From the data underneath, reproduce exactly the stretch that begins at the line with "noConfig) ∈ trace (snd c)" and ends after the line with "(sched_rtc _ _ _ _ _ _ E) eq_refl Hd).".

(Collected data)
--------------------------------
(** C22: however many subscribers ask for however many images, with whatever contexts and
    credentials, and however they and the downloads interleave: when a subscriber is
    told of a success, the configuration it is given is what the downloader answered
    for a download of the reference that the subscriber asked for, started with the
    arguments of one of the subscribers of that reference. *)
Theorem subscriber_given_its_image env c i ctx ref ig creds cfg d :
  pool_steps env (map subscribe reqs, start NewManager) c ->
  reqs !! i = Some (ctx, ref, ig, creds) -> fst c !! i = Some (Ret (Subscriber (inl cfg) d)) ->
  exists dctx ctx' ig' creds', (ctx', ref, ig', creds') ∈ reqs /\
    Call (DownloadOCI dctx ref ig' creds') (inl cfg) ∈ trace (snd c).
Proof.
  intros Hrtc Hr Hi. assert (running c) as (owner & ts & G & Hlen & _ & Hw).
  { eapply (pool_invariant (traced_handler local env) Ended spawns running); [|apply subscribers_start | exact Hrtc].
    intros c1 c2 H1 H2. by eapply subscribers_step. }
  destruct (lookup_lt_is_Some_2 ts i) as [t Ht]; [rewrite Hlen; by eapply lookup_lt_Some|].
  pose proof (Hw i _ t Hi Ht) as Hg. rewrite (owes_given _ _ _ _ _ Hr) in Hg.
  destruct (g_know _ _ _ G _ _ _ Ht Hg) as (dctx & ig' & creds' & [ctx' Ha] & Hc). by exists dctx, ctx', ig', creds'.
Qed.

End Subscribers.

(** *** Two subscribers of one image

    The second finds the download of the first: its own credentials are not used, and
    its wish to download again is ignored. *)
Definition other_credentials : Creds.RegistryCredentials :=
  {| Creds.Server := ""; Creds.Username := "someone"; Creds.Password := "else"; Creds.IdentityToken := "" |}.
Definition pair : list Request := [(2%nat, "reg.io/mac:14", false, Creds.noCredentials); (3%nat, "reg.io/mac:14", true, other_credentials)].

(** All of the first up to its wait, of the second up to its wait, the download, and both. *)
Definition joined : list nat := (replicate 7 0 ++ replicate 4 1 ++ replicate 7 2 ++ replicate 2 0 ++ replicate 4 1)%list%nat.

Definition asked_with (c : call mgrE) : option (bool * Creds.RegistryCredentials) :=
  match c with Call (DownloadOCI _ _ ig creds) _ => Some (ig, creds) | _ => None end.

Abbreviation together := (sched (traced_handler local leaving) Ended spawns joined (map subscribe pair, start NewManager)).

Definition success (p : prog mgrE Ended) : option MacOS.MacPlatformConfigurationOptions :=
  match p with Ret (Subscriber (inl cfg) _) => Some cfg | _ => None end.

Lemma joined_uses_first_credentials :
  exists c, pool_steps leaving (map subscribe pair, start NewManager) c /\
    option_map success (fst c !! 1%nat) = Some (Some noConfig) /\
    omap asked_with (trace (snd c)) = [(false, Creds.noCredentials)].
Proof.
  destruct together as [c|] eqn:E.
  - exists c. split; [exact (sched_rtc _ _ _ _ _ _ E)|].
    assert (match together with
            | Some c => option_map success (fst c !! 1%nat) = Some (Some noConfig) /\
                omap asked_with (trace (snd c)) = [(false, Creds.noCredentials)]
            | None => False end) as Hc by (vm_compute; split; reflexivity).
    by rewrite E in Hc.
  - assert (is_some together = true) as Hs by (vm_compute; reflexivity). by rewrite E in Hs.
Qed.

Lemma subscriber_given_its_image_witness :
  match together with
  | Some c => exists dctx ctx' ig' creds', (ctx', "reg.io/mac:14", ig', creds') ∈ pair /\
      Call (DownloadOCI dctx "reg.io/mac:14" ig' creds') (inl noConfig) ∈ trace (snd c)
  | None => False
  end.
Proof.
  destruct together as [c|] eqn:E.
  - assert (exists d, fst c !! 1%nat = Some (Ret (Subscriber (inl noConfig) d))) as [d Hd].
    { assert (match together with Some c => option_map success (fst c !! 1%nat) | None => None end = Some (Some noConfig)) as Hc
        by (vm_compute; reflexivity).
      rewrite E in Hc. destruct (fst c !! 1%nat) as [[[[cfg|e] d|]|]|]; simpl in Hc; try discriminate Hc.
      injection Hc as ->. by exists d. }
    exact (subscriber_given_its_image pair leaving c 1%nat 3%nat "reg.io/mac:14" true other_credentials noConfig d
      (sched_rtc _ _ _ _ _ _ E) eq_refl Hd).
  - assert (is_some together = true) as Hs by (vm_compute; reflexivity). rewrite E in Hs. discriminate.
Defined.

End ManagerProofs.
--------------------------------
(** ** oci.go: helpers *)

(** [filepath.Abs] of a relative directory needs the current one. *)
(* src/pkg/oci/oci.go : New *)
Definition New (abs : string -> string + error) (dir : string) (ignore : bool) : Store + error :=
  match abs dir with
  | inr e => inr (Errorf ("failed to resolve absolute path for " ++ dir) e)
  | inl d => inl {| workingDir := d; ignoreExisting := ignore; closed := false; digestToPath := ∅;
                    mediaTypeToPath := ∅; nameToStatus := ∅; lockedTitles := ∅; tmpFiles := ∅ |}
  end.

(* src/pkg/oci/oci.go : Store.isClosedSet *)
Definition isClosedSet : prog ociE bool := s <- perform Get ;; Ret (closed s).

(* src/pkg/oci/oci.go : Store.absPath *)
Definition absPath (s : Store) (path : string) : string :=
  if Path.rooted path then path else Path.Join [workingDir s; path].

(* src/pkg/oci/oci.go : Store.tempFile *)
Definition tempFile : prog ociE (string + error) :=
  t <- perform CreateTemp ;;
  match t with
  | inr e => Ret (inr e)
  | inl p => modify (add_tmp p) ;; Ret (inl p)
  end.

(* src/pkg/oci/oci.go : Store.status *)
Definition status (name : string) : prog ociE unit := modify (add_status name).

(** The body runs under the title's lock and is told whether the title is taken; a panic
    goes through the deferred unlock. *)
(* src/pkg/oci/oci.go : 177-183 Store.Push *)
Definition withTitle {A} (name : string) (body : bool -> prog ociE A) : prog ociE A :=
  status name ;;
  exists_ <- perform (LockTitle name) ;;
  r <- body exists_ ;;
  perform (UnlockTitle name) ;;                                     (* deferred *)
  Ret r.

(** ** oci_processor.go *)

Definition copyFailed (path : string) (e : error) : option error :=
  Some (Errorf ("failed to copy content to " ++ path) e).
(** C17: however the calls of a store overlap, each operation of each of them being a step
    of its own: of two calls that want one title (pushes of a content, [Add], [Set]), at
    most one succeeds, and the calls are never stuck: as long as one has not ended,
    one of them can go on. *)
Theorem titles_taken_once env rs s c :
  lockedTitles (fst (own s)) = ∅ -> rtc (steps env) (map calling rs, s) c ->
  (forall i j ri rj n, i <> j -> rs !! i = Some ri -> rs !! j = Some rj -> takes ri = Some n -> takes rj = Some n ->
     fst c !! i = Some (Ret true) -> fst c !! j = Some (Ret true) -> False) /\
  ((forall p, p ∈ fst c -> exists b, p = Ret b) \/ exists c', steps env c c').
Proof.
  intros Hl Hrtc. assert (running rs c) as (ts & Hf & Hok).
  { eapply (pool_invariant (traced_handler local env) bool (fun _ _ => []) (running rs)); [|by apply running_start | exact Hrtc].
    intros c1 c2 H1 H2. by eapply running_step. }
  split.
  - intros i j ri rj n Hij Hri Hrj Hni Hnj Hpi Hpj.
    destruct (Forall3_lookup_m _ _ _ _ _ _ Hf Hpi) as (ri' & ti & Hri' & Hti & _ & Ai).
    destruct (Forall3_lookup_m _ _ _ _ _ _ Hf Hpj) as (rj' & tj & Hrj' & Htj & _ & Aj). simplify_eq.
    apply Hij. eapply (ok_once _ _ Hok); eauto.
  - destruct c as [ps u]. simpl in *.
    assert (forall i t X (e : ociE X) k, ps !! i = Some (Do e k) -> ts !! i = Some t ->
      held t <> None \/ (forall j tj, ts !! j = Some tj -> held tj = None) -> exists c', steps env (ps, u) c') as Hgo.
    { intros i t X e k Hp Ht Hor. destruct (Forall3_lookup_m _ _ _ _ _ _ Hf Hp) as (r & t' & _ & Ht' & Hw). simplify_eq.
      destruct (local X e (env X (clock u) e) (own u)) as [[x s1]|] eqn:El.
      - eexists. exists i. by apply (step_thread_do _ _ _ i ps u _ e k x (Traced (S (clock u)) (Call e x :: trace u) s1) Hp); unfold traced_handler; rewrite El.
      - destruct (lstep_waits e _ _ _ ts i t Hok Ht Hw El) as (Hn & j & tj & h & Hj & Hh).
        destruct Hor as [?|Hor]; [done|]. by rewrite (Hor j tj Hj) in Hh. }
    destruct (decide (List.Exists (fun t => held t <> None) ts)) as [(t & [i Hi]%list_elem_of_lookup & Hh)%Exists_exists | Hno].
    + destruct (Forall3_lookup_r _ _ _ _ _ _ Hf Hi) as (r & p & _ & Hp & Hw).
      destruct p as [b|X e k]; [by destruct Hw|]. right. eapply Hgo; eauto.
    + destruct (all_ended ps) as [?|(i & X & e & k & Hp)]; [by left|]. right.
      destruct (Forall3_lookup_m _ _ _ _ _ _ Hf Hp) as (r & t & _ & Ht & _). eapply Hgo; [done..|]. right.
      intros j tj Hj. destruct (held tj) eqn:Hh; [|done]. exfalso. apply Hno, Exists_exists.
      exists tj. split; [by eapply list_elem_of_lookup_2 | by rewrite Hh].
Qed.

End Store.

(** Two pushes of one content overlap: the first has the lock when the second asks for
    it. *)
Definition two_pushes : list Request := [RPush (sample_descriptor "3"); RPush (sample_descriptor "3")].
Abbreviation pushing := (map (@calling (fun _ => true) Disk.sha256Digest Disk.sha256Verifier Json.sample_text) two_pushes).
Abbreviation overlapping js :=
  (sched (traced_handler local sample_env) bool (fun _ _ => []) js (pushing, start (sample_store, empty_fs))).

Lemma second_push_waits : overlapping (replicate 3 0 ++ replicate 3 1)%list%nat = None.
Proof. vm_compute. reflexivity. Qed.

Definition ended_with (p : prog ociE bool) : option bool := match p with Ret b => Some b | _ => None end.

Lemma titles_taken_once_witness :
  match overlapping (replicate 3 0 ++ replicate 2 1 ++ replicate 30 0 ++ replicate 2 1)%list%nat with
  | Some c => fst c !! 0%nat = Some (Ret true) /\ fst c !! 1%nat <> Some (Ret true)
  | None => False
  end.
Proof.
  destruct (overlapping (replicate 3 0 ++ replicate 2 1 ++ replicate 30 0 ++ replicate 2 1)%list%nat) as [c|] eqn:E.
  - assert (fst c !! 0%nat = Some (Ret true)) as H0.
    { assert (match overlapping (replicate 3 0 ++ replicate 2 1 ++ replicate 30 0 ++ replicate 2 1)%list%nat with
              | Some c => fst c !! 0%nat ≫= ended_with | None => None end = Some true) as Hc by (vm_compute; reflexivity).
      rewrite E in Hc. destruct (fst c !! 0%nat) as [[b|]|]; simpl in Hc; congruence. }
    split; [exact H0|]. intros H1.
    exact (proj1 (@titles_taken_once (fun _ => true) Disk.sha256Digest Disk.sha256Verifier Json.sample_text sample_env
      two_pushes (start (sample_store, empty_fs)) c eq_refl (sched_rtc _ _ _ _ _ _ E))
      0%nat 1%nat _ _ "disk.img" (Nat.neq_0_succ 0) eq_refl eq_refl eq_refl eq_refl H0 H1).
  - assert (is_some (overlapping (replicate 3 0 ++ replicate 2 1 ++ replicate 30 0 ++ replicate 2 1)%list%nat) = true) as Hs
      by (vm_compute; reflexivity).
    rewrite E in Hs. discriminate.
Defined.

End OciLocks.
--------------------------------
[Solution to this problem]
      Call (DownloadOCI dctx "reg.io/mac:14" ig' creds') (inl noConfig) ∈ trace (snd c)
  | None => False
  end.
Proof.
  destruct together as [c|] eqn:E.
  - assert (exists d, fst c !! 1%nat = Some (Ret (Subscriber (inl noConfig) d))) as [d Hd].
    { assert (match together with Some c => option_map success (fst c !! 1%nat) | None => None end = Some (Some noConfig)) as Hc
        by (vm_compute; reflexivity).
      rewrite E in Hc. destruct (fst c !! 1%nat) as [[[[cfg|e] d|]|]|]; simpl in Hc; try discriminate Hc.
      injection Hc as ->. by exists d. }
    exact (subscriber_given_its_image pair leaving c 1%nat 3%nat "reg.io/mac:14" true other_credentials noConfig d
      (sched_rtc _ _ _ _ _ _ E) eq_refl Hd).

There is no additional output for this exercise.